Re^3: Another day, another nit
by phaylon (Curate) on Dec 22, 2005 at 12:12 UTC
    Doesn't english differentiate between nouns and names? The name of the language is 'Perl', like Peter, Paul and Mephistopheles, and the noun meaning the interpreter is 'perl'. I don't see any problems with the distinction of those two, but maybe that's because I'm not a native english speaker.

    Also, language is evolving, Perl moves on to version 6, maybe english should come along too *scnr* ;)

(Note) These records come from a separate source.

(** ** Setters *)

Definition AppendPendingDeposit (s : Ledger) (pd : PendingDeposit) : outcome Ledger :=
  if negb (versionAtLeast Electra s) then Err (errNotSupported "AppendPendingDeposit")
  else Ret (setPendingDeposits (PendingDepositQueue s ++ [pd]) s).
Definition SetPendingDeposits (s : Ledger) (val : list PendingDeposit) : outcome Ledger :=
  if negb (versionAtLeast Electra s) then Err (errNotSupported "SetPendingDeposits") else Ret (setPendingDeposits val s).
Definition SetDepositBalanceToConsume (s : Ledger) (dbtc : Z) : outcome Ledger :=
  if negb (versionAtLeast Electra s) then Err (errNotSupported "SetDepositBalanceToConsume") else Ret (setDepositBalanceToConsume dbtc s).
Definition SetDepositRequestsStartIndex (s : Ledger) (index : Z) : outcome Ledger :=
  if negb (versionAtLeast Electra s) then Err (errNotSupported "SetDepositRequestsStartIndex") else Ret (setDepositRequestsStartIndex index s).

(** ** Signatures *)

Definition IsValidDepositSignature (data : DepositData) : outcome bool :=
  domain <-? depositDomain;; Ret (verifyDepositSignature data domain).
Definition BatchVerifyDepositsSignatures (deposits : list DepositData) : outcome bool :=
  domain <-? depositDomain;; Ret (verifyDepositBatch deposits domain).
Definition BatchVerifyPendingDepositsSignatures (deposits : list PendingDeposit) : outcome bool :=
  domain <-? depositDomain;; Ret (verifyDepositBatch (map depositDataOf deposits) domain).

(** ** New validators *)

(** The common end of the two versions of [AddValidatorToRegistry]. *)
Definition appendToRegistry (s : Ledger) (val : Validator) (amount : Z) : outcome Ledger :=
  let s := AppendBalance (AppendValidator s val) amount in
  if versionAtLeast Altair s then
    s <-? AppendInactivityScore s 0;;
    s <-? AppendPreviousParticipationBits s 0;;
    AppendCurrentParticipationBits s 0
  else Ret s.

Definition altairGetValidatorFromDeposit (pubKey withdrawalCredentials : list Z) (amount : Z) : Validator :=
  let effectiveBalance := amount - amount mod EffectiveBalanceIncrement in
  let effectiveBalance := if MaxEffectiveBalance <? effectiveBalance then MaxEffectiveBalance else effectiveBalance in
  mkValidator effectiveBalance false FarFutureEpoch FarFutureEpoch FarFutureEpoch FarFutureEpoch pubKey withdrawalCredentials.
Definition altairAddValidatorToRegistry (s : Ledger) (pubKey withdrawalCredentials : list Z) (amount : Z) : outcome Ledger :=
  appendToRegistry s (altairGetValidatorFromDeposit pubKey withdrawalCredentials amount) amount.

Definition GetValidatorFromDeposit (pubKey withdrawalCredentials : list Z) (amount : Z) : outcome Validator :=
  let validator := mkValidator 0 false FarFutureEpoch FarFutureEpoch FarFutureEpoch FarFutureEpoch pubKey withdrawalCredentials in
  maxEffectiveBalance <-? ValidatorMaxEffectiveBalance validator;;
  Ret (withEffectiveBalance (Z.min (amount - amount mod EffectiveBalanceIncrement) maxEffectiveBalance) validator).
Definition AddValidatorToRegistry (s : Ledger) (pubKey withdrawalCredentials : list Z) (amount : Z) : outcome Ledger :=
  val <-? omap_err (λ e, wrapErr e "could not get validator from deposit") (GetValidatorFromDeposit pubKey withdrawalCredentials amount);;
  appendToRegistry s val amount.
(** ** Sums *)

Lemma Zsum_alter (l : list Z) i a : (i < length l)%nat → Zsum (alter (λ x, x + a) i l) = Zsum l + a.
Proof.
  revert i. induction l as [|x l IH]; intros i Hi; [cbn in Hi; lia|]. destruct i as [|i].
  - cbn. lia.
  - change (x + Zsum (alter (λ x, x + a) i l) = x + Zsum l + a). rewrite IH by (cbn in Hi; lia). lia.
Qed.

Lemma alter_insert_at (l : list Z) i x f : l !! i = Some x → alter f i l = <[i := f x]> l.
Proof. revert i. induction l as [|y l IH]; intros [|i] Hi; [done..|by injection Hi as ->|]. cbn. f_equal. by apply IH. Qed.

Lemma Zsum_lookup l i x : Forall (λ b, 0 ≤ b) l → l !! i = Some x → 0 ≤ x ≤ Zsum l.
Proof.
  intros Hl Hi. split; [exact (Forall_lookup_1 _ _ _ _ Hl Hi)|].
  pose proof (Zsum_map_elem id l x) as Hs. rewrite map_id in Hs. apply Hs; [by apply Forall_forall|by eapply list_elem_of_lookup_2].
Qed.

(** ** The operations are their descriptions *)

Lemma index_map s key : books_ok s → ValidatorIndexByPubkey s key = ValMap s !! key.
Proof.
  intros Hs. unfold ValidatorIndexByPubkey. destruct (ValMap s !! key) as [i|] eqn:Hi; [|done].
  pose proof (bo_map _ Hs _ _ Hi) as Hk. unfold known in Hk. by rewrite (proj2 (Z.leb_gt _ _)) by lia.
Qed.

Lemma Increase_credit s i a :
  books_ok s → known s i → 0 ≤ a → Zsum (Balances s) + a < two64 → IncreaseBalance s i a = Ret (credit (Z.to_nat i) a s).
Proof.
  intros Hs Hi%known_lt Ha Hsum. rewrite <- (bo_balances _ Hs) in Hi. destruct (lookup_lt_is_Some_2 _ _ Hi) as [x Hx].
  pose proof (Zsum_lookup _ _ _ (bo_amounts _ Hs) Hx) as Hxs.
  rewrite (IncreaseBalance_run s i x a) by (done || (unfold is_u64; lia) || lia). unfold credit. do 2 f_equal.
  symmetry. exact (alter_insert_at _ _ x (λ x, x + a) Hx).
Qed.

Lemma electra_altair s : versionAtLeast Electra s = true → versionAtLeast Altair s = true ∧ isPhase0 s = false.
Proof. unfold versionAtLeast, isPhase0. by destruct (Version s). Qed.

Lemma appendToRegistry_run s val a : versionAtLeast Electra s = true → appendToRegistry s val a = Ret (newEntry val a s).
Proof.
  intros [Ha Hp]%electra_altair. unfold appendToRegistry, AppendInactivityScore, AppendPreviousParticipationBits, AppendCurrentParticipationBits.
  change (versionAtLeast Altair (AppendBalance (AppendValidator s val) a)) with (versionAtLeast Altair s). rewrite Ha.
  unfold isPhase0 in *. change (Version (AppendBalance (AppendValidator s val) a)) with (Version s). rewrite Hp. cbn [obind].
  change (Version (setInactivityScores _ _)) with (Version s). rewrite Hp. cbn [obind].
  change (Version (setPreviousParticipation _ _)) with (Version s). by rewrite Hp.
Qed.

Lemma AddValidator_run s d :
  versionAtLeast Electra s = true → length (PDWithdrawalCredentials d) = 32%nat →
  AddValidatorToRegistry s (PDPublicKey d) (PDWithdrawalCredentials d) (PDAmount d) = Ret (newEntry (validatorOf d) (PDAmount d) s).
Proof.
  intros Hv Hc. unfold AddValidatorToRegistry, GetValidatorFromDeposit. cbn zeta. rewrite MaxEffectiveBalance_run by exact Hc. cbn [omap_err obind].
  by rewrite appendToRegistry_run.
Qed.
(* ===== verification/EpochTransition.v ===== *)
(** * The epoch transition

    Models [ProcessEpoch] of [beacon-chain/core/altair/transition.go] and of
    [beacon-chain/core/electra/transition.go]: the stages of the end of an epoch, one after
    the other, on the ledger, the finality and the accumulators of the state, with the
    resets of [core/epoch/epoch_processing.go] and [core/altair/epoch_spec.go] that the
    other files leave out.  The next sync committee and the roots of historical batches
    are arguments. *)

From S2P Require Import Prelude MathHelper Primitives SlotTime Shuffle Committee Justification Finality ExitQueue Bytes Sha256 Merkle Ssz SparseTrie DepositTree DepositCache Ledger Participation Rewards RewardsCorrect EpochUpdates Withdrawals DepositOps Consolidations PendingDeposits.

(** The lengths of the vectors and periods that the resets read. *)
Class EpochConfig := {
  EpochsPerHistoricalVector : Z;
  EpochsPerEth1VotingPeriod : Z;
  MaxDeposits : Z;
  periods_range : 0 < EpochsPerHistoricalVector < two32 ∧ 0 < EpochsPerEth1VotingPeriod < two32 ∧ 0 < MaxDeposits < two32
}.
#[program] Definition mainnetEpochConfig : EpochConfig := {|
  EpochsPerHistoricalVector := 65536;
  EpochsPerEth1VotingPeriod := 64;
  MaxDeposits := 16
|}.
Solve Obligations with (cbn; unfold two32; lia).

(** The beacon state: its ledger, its finality and its accumulators.  Roots and mixes are
    integers, as in the finality part; [E] and [C] are the types of eth1 data and of sync
    committees. *)
Record EpochState {BV E C : Type} := mkEpochState {
  EsLedger : Ledger;
  EsFinality : BeaconState BV;
  EsStateRoots : list Z;
  EsEth1DataVotes : list E;
  EsRandaoMixes : list Z;
  EsHistoricalRoots : list Z;
  EsHistoricalSummaries : list (Z * Z);
  EsCurrentSyncCommittee : C;
  EsNextSyncCommittee : C
}.
Arguments EpochState : clear implicits.

Section transition.
Context `{LedgerConfig} `{!SquareRoot} `{!DepositSignatures} `{!EpochConfig} {BV : Type} `{Bitvector4 BV} {E C : Type}.
(** [NextSyncCommittee], [stateutil.ArraysRoot] and the hash tree root of a historical batch. *)
Context (nextSyncCommittee : EpochState BV E C → outcome C) (arraysRoot : list Z → outcome Z) (batchRoot : list Z → list Z → outcome Z).
Implicit Types (st : EpochState BV E C).

Definition onLedger (f : Ledger → outcome Ledger) st : outcome (EpochState BV E C) :=
  l <-? f (EsLedger st);;
  Ret (mkEpochState _ _ _ l (EsFinality st) (EsStateRoots st) (EsEth1DataVotes st) (EsRandaoMixes st) (EsHistoricalRoots st) (EsHistoricalSummaries st)
         (EsCurrentSyncCommittee st) (EsNextSyncCommittee st)).

(** The finality part, and the finalized epoch that the ledger reads. *)
Definition setFinality (f : BeaconState BV) st : EpochState BV E C :=
  mkEpochState _ _ _ (setFinalizedEpoch (CheckpointEpoch (FinalizedCheckpoint f)) (EsLedger st)) f (EsStateRoots st) (EsEth1DataVotes st) (EsRandaoMixes st)
    (EsHistoricalRoots st) (EsHistoricalSummaries st) (EsCurrentSyncCommittee st) (EsNextSyncCommittee st).

(** ** Resets *)

Definition ProcessEth1DataReset st : outcome (EpochState BV E C) :=
  let nextEpoch := LedgerEpoch (EsLedger st) +w 1 in
  if nextEpoch mod EpochsPerEth1VotingPeriod =? 0
  then Ret (mkEpochState _ _ _ (EsLedger st) (EsFinality st) (EsStateRoots st) [] (EsRandaoMixes st) (EsHistoricalRoots st) (EsHistoricalSummaries st)
              (EsCurrentSyncCommittee st) (EsNextSyncCommittee st))
  else Ret st.

(** [helpers.RandaoMix] *)
Definition RandaoMix st (epoch : Z) : outcome Z :=
  match EsRandaoMixes st !! Z.to_nat (epoch mod EpochsPerHistoricalVector) with Some m => Ret m | None => Err errOutOfBounds end.

Definition ProcessRandaoMixesReset st : outcome (EpochState BV E C) :=
  let currentEpoch := LedgerEpoch (EsLedger st) in
  let nextEpoch := currentEpoch +w 1 in
  if negb (Z.of_nat (length (EsRandaoMixes st)) =? EpochsPerHistoricalVector)
  then Err "state randao length different than EpochsPerHistoricalVector"
  else
    mix <-? RandaoMix st currentEpoch;;
    Ret (mkEpochState _ _ _ (EsLedger st) (EsFinality st) (EsStateRoots st) (EsEth1DataVotes st)
           (<[Z.to_nat (nextEpoch mod EpochsPerHistoricalVector) := mix]> (EsRandaoMixes st)) (EsHistoricalRoots st) (EsHistoricalSummaries st)
           (EsCurrentSyncCommittee st) (EsNextSyncCommittee st)).

Definition ProcessHistoricalDataUpdate st : outcome (EpochState BV E C) :=
  let nextEpoch := LedgerEpoch (EsLedger st) +w 1 in
  epochsPerHistoricalRoot <-? Slot_DivSlot SlotsPerHistoricalRoot SlotsPerEpoch;;
  r <-? Epoch_Mod nextEpoch epochsPerHistoricalRoot;;
  if negb (r =? 0) then Ret st
  else
    let roots := BlockRoots (EsFinality st) in
    if versionAtLeast Capella (EsLedger st) then
      br <-? arraysRoot roots;;
      sr <-? arraysRoot (EsStateRoots st);;
      Ret (mkEpochState _ _ _ (EsLedger st) (EsFinality st) (EsStateRoots st) (EsEth1DataVotes st) (EsRandaoMixes st) (EsHistoricalRoots st)
             (EsHistoricalSummaries st ++ [(br, sr)]) (EsCurrentSyncCommittee st) (EsNextSyncCommittee st))
    else
      root <-? omap_err (λ e, wrapErr e "could not hash historical batch") (batchRoot roots (EsStateRoots st));;
      Ret (mkEpochState _ _ _ (EsLedger st) (EsFinality st) (EsStateRoots st) (EsEth1DataVotes st) (EsRandaoMixes st) (EsHistoricalRoots st ++ [root])
             (EsHistoricalSummaries st) (EsCurrentSyncCommittee st) (EsNextSyncCommittee st)).

Definition setSyncCommittees (current next : C) st : EpochState BV E C :=
  mkEpochState _ _ _ (EsLedger st) (EsFinality st) (EsStateRoots st) (EsEth1DataVotes st) (EsRandaoMixes st) (EsHistoricalRoots st)
    (EsHistoricalSummaries st) current next.

(** Before Altair there are no sync committees. *)
Definition ProcessSyncCommitteeUpdates st : outcome (EpochState BV E C) :=
  let nextEpoch := LedgerEpoch (EsLedger st) +w 1 in
  if negb (nextEpoch mod EpochsPerSyncCommitteePeriod =? 0) then Ret st
  else if isPhase0 (EsLedger st) then Err (errNotSupported "NextSyncCommittee")
  else
    let st := setSyncCommittees (EsNextSyncCommittee st) (EsNextSyncCommittee st) st in
    next <-? nextSyncCommittee st;;
    Ret (setSyncCommittees (EsCurrentSyncCommittee st) next st).
(** ** Sums *)

Lemma Zsum_fine i a bs : 0 ≤ a → Forall (λ b, 0 ≤ b) bs → Zsum (fine i a bs) ≤ Zsum bs.
Proof.
  intros Ha. revert i. induction bs as [|b bs IH]; intros i Hb; [done|]. apply Forall_cons in Hb as [Hb0 Hb]. destruct i as [|i].
  - change (Z.max 0 (b - a) + Zsum bs ≤ b + Zsum bs). lia.
  - change (b + Zsum (fine i a bs) ≤ b + Zsum bs). specialize (IH i Hb). lia.
Qed.
Lemma membersOnly_sum participant xs : ∀ bs, 0 ≤ participant → Forall (λ b, 0 ≤ b) bs → (∀ x, x ∈ xs → (x.1 < length bs)%nat) →
  Zsum (membersOnly participant xs bs) ≤ Zsum bs + participant * participants xs.
Proof.
  induction xs as [|x xs IH]; intros bs Hp Hb Hx; [unfold participants; cbn; lia|]. change (membersOnly participant (x :: xs) bs) with (membersOnly participant xs (memberStep participant bs x)).
  change (participants (x :: xs)) with ((if x.2 then 1 else 0) + participants xs).
  assert (Forall (λ b, 0 ≤ b) (memberStep participant bs x)) as Hb'.
  { apply Forall_lookup. intros j c Hc. unfold memberStep in Hc. destruct x.2; [rewrite lookup_pay in Hc|rewrite lookup_fine in Hc]; (destruct (bs !! j) as [d|] eqn:Hd; [|done]); injection Hc as <-;
      pose proof (Forall_lookup_1 _ _ _ _ Hb Hd) as Hr; cbn in Hr; case_decide; lia. }
  pose proof (IH _ Hp Hb') as Hs. rewrite memberStep_length in Hs. specialize (Hs (λ y Hy, Hx y (list_elem_of_further _ _ _ Hy))).
  unfold memberStep in Hs |- *. destruct x as [i []]; cbn [fst snd] in *.
  - unfold pay in Hs |- *. rewrite Zsum_alter in Hs; [lia|]. apply (Hx (i, true)). left.
  - pose proof (Zsum_fine i participant bs Hp Hb). lia.
Qed.

(** ** The theorem *)

Record sync_ready (s : Ledger) (keys : list (list Z)) (bits : list bool) (xs : list Member) (p q r : Z) : Prop := {
  sr_fork : isPhase0 s = false;
  sr_rewards : SyncRewards (TotalActiveBalance (registry s)) = Ret (q, r);
  sr_members : membersOf s keys bits = Some xs;
  sr_keys : ∀ k, k ∈ keys → ∃ pk, PublicKeyFromBytes k = inr pk;
  sr_index : ∀ x, x ∈ xs → (x.1 < length (Balances s))%nat;
  sr_proposer : proposer s = Ret p ∧ (Z.to_nat p < length (Balances s))%nat;
  sr_room : Forall (λ b, 0 ≤ b ∧ b + (q + r) * Z.of_nat (length xs) < two64) (Balances s)
}.

Lemma membersOf_length s keys bits xs : membersOf s keys bits = Some xs → (length bits <= length keys)%nat.
Proof.
  revert keys xs. induction bits as [|b bits IH]; intros [|k keys] xs Hm; cbn in *; [lia|lia|done|]. repeat (case_match; [|done]).
  match goal with Hys : membersOf _ _ _ = Some _ |- _ => apply IH in Hys end. lia.
Qed.

Lemma setBalances_id s : setBalances (Balances s) s = s.
Proof. by destruct s. Qed.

    Ordinary morality is for ordinary people. -- Aleister Crowley
Re^3: Another day, another nit
by Eimi Metamorphoumai (Deacon) on Dec 22, 2005 at 18:08 UTC
    It's clear to me that the English language you're referring to isn't the one I grew up speaking. "Perl" is the name of a particular langauge. Therefore, it's a proper noun, like "Larry", the name of the guy who wrote it, and for that matter "English", which you don't seem to have a problem with (not "the english language"). What in the world makes you think that "Perl" isn't a proper noun?

    If anything, object to "perl" being used uncapitalized for the name of the interpreter. But be aware that it's in conformance with a lot of tradition for computers (since the names of commands are usually case sensitive, it's common to leave them in all lower case even at the begining of sentences).